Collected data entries

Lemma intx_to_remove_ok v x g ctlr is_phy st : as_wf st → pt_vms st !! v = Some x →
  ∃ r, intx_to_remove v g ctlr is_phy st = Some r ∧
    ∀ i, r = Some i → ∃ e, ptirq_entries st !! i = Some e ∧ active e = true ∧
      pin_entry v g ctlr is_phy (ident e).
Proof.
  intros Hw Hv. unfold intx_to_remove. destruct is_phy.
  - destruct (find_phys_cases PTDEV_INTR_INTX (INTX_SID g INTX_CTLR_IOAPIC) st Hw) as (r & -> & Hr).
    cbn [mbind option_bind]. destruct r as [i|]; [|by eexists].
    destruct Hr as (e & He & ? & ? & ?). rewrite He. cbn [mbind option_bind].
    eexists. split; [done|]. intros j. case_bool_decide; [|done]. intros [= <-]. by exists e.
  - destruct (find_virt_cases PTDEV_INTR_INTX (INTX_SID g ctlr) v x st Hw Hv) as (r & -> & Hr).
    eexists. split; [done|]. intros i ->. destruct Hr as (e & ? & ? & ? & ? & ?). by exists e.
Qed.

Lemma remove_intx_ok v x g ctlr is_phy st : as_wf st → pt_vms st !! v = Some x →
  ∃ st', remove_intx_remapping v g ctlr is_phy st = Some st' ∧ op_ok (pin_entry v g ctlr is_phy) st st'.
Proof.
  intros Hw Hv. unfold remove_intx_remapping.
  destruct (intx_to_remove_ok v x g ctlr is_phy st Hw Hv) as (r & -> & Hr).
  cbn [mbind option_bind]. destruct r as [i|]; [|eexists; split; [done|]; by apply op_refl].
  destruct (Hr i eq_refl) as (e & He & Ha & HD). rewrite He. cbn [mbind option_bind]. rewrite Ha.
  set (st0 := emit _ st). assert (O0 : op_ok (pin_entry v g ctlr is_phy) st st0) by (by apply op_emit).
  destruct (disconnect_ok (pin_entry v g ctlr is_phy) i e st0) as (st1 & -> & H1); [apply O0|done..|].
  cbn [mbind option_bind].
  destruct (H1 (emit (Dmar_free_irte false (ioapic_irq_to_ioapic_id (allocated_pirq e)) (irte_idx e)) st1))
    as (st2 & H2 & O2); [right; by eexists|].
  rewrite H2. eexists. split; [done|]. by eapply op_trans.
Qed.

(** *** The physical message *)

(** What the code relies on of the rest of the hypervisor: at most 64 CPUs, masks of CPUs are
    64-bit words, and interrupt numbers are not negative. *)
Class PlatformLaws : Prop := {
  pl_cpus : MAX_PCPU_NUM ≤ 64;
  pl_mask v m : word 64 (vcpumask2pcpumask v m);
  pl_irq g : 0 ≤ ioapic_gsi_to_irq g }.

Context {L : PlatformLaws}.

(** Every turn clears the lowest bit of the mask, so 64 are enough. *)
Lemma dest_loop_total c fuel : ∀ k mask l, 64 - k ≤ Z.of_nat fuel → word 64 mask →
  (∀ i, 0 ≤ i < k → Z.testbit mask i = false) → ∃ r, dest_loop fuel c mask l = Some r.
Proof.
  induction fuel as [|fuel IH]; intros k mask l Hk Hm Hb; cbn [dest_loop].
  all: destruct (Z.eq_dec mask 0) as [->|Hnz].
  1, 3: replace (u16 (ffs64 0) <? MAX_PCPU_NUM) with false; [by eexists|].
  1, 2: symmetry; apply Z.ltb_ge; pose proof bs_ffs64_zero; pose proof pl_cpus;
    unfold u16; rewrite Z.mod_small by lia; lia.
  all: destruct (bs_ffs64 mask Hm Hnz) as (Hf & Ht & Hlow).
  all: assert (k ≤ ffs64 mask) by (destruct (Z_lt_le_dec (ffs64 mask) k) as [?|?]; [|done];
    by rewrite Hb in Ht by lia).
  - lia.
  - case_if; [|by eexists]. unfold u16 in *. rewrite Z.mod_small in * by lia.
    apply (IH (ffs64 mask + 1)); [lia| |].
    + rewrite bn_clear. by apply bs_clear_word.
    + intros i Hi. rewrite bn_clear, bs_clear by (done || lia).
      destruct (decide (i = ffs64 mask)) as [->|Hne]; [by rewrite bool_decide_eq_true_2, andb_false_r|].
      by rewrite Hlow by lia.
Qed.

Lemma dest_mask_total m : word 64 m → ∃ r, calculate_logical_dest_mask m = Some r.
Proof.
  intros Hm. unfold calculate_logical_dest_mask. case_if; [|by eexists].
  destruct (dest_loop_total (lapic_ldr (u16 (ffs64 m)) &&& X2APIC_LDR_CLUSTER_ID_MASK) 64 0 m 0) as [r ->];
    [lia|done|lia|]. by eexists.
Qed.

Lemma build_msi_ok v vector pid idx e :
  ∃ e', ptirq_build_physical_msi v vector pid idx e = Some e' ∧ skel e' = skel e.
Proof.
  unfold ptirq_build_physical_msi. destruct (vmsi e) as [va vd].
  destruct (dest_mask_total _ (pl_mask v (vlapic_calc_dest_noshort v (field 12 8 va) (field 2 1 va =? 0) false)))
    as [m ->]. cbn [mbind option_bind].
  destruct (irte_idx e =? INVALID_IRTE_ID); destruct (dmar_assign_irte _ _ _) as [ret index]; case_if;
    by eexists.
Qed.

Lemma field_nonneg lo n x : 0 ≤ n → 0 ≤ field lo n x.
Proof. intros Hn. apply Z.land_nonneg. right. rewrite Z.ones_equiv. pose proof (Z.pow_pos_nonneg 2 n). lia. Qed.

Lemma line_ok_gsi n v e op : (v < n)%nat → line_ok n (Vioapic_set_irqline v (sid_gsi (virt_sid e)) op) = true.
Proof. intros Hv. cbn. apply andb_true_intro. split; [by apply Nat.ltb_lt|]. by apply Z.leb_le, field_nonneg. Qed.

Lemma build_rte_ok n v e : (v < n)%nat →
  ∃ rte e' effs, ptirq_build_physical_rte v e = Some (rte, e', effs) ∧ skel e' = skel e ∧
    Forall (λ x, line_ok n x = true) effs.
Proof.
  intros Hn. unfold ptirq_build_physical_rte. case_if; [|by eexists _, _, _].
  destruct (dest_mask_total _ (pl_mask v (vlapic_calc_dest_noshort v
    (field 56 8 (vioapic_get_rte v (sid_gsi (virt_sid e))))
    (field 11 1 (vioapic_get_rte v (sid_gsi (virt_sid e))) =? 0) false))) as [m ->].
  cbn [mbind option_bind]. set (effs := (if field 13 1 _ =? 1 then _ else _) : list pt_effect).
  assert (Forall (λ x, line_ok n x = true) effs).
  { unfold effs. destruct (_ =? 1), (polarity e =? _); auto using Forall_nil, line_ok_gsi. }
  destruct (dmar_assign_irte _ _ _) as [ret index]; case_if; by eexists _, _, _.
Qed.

**Problem**:
Copy each record exactly, leaving nothing out.

**Response box**:
Lemma intx_to_remove_ok v x g ctlr is_phy st : as_wf st → pt_vms st !! v = Some x →
  ∃ r, intx_to_remove v g ctlr is_phy st = Some r ∧
    ∀ i, r = Some i → ∃ e, ptirq_entries st !! i = Some e ∧ active e = true ∧
      pin_entry v g ctlr is_phy (ident e).
Proof.
  intros Hw Hv. unfold intx_to_remove. destruct is_phy.
  - destruct (find_phys_cases PTDEV_INTR_INTX (INTX_SID g INTX_CTLR_IOAPIC) st Hw) as (r & -> & Hr).
    cbn [mbind option_bind]. destruct r as [i|]; [|by eexists].
    destruct Hr as (e & He & ? & ? & ?). rewrite He. cbn [mbind option_bind].
    eexists. split; [done|]. intros j. case_bool_decide; [|done]. intros [= <-]. by exists e.
  - destruct (find_virt_cases PTDEV_INTR_INTX (INTX_SID g ctlr) v x st Hw Hv) as (r & -> & Hr).
    eexists. split; [done|]. intros i ->. destruct Hr as (e & ? & ? & ? & ? & ?). by exists e.
Qed.

Lemma remove_intx_ok v x g ctlr is_phy st : as_wf st → pt_vms st !! v = Some x →
  ∃ st', remove_intx_remapping v g ctlr is_phy st = Some st' ∧ op_ok (pin_entry v g ctlr is_phy) st st'.
Proof.
  intros Hw Hv. unfold remove_intx_remapping.
  destruct (intx_to_remove_ok v x g ctlr is_phy st Hw Hv) as (r & -> & Hr).
  cbn [mbind option_bind]. destruct r as [i|]; [|eexists; split; [done|]; by apply op_refl].
  destruct (Hr i eq_refl) as (e & He & Ha & HD). rewrite He. cbn [mbind option_bind]. rewrite Ha.
  set (st0 := emit _ st). assert (O0 : op_ok (pin_entry v g ctlr is_phy) st st0) by (by apply op_emit).
  destruct (disconnect_ok (pin_entry v g ctlr is_phy) i e st0) as (st1 & -> & H1); [apply O0|done..|].
  cbn [mbind option_bind].
  destruct (H1 (emit (Dmar_free_irte false (ioapic_irq_to_ioapic_id (allocated_pirq e)) (irte_idx e)) st1))
    as (st2 & H2 & O2); [right; by eexists|].
  rewrite H2. eexists. split; [done|]. by eapply op_trans.
Qed.

(** *** The physical message *)

(** What the code relies on of the rest of the hypervisor: at most 64 CPUs, masks of CPUs are
    64-bit words, and interrupt numbers are not negative. *)
Class PlatformLaws : Prop := {
  pl_cpus : MAX_PCPU_NUM ≤ 64;
  pl_mask v m : word 64 (vcpumask2pcpumask v m);
  pl_irq g : 0 ≤ ioapic_gsi_to_irq g }.

Context {L : PlatformLaws}.

(** Every turn clears the lowest bit of the mask, so 64 are enough. *)
Lemma dest_loop_total c fuel : ∀ k mask l, 64 - k ≤ Z.of_nat fuel → word 64 mask →
  (∀ i, 0 ≤ i < k → Z.testbit mask i = false) → ∃ r, dest_loop fuel c mask l = Some r.
Proof.
  induction fuel as [|fuel IH]; intros k mask l Hk Hm Hb; cbn [dest_loop].
  all: destruct (Z.eq_dec mask 0) as [->|Hnz].
  1, 3: replace (u16 (ffs64 0) <? MAX_PCPU_NUM) with false; [by eexists|].
  1, 2: symmetry; apply Z.ltb_ge; pose proof bs_ffs64_zero; pose proof pl_cpus;
    unfold u16; rewrite Z.mod_small by lia; lia.
  all: destruct (bs_ffs64 mask Hm Hnz) as (Hf & Ht & Hlow).
  all: assert (k ≤ ffs64 mask) by (destruct (Z_lt_le_dec (ffs64 mask) k) as [?|?]; [|done];
    by rewrite Hb in Ht by lia).
  - lia.
  - case_if; [|by eexists]. unfold u16 in *. rewrite Z.mod_small in * by lia.
    apply (IH (ffs64 mask + 1)); [lia| |].
    + rewrite bn_clear. by apply bs_clear_word.
    + intros i Hi. rewrite bn_clear, bs_clear by (done || lia).
      destruct (decide (i = ffs64 mask)) as [->|Hne]; [by rewrite bool_decide_eq_true_2, andb_false_r|].
      by rewrite Hlow by lia.
Qed.

Lemma dest_mask_total m : word 64 m → ∃ r, calculate_logical_dest_mask m = Some r.
Proof.
  intros Hm. unfold calculate_logical_dest_mask. case_if; [|by eexists].
  destruct (dest_loop_total (lapic_ldr (u16 (ffs64 m)) &&& X2APIC_LDR_CLUSTER_ID_MASK) 64 0 m 0) as [r ->];
    [lia|done|lia|]. by eexists.
Qed.

Lemma build_msi_ok v vector pid idx e :
  ∃ e', ptirq_build_physical_msi v vector pid idx e = Some e' ∧ skel e' = skel e.
Proof.
  unfold ptirq_build_physical_msi. destruct (vmsi e) as [va vd].
  destruct (dest_mask_total _ (pl_mask v (vlapic_calc_dest_noshort v (field 12 8 va) (field 2 1 va =? 0) false)))
    as [m ->]. cbn [mbind option_bind].
  destruct (irte_idx e =? INVALID_IRTE_ID); destruct (dmar_assign_irte _ _ _) as [ret index]; case_if;
    by eexists.
Qed.

Lemma field_nonneg lo n x : 0 ≤ n → 0 ≤ field lo n x.
Proof. intros Hn. apply Z.land_nonneg. right. rewrite Z.ones_equiv. pose proof (Z.pow_pos_nonneg 2 n). lia. Qed.

Lemma line_ok_gsi n v e op : (v < n)%nat → line_ok n (Vioapic_set_irqline v (sid_gsi (virt_sid e)) op) = true.
Proof. intros Hv. cbn. apply andb_true_intro. split; [by apply Nat.ltb_lt|]. by apply Z.leb_le, field_nonneg. Qed.

Lemma build_rte_ok n v e : (v < n)%nat →
  ∃ rte e' effs, ptirq_build_physical_rte v e = Some (rte, e', effs) ∧ skel e' = skel e ∧
    Forall (λ x, line_ok n x = true) effs.
Proof.
  intros Hn. unfold ptirq_build_physical_rte. case_if; [|by eexists _, _, _].
  destruct (dest_mask_total _ (pl_mask v (vlapic_calc_dest_noshort v
    (field 56 8 (vioapic_get_rte v (sid_gsi (virt_sid e))))
    (field 11 1 (vioapic_get_rte v (sid_gsi (virt_sid e))) =? 0) false))) as [m ->].
  cbn [mbind option_bind]. set (effs := (if field 13 1 _ =? 1 then _ else _) : list pt_effect).
  assert (Forall (λ x, line_ok n x = true) effs).
  { unfold effs. destruct (_ =? 1), (polarity e =? _); auto using Forall_nil, line_ok_gsi. }
  destruct (dmar_assign_irte _ _ _) as [ret index]; case_if; by eexists _, _, _.
Qed.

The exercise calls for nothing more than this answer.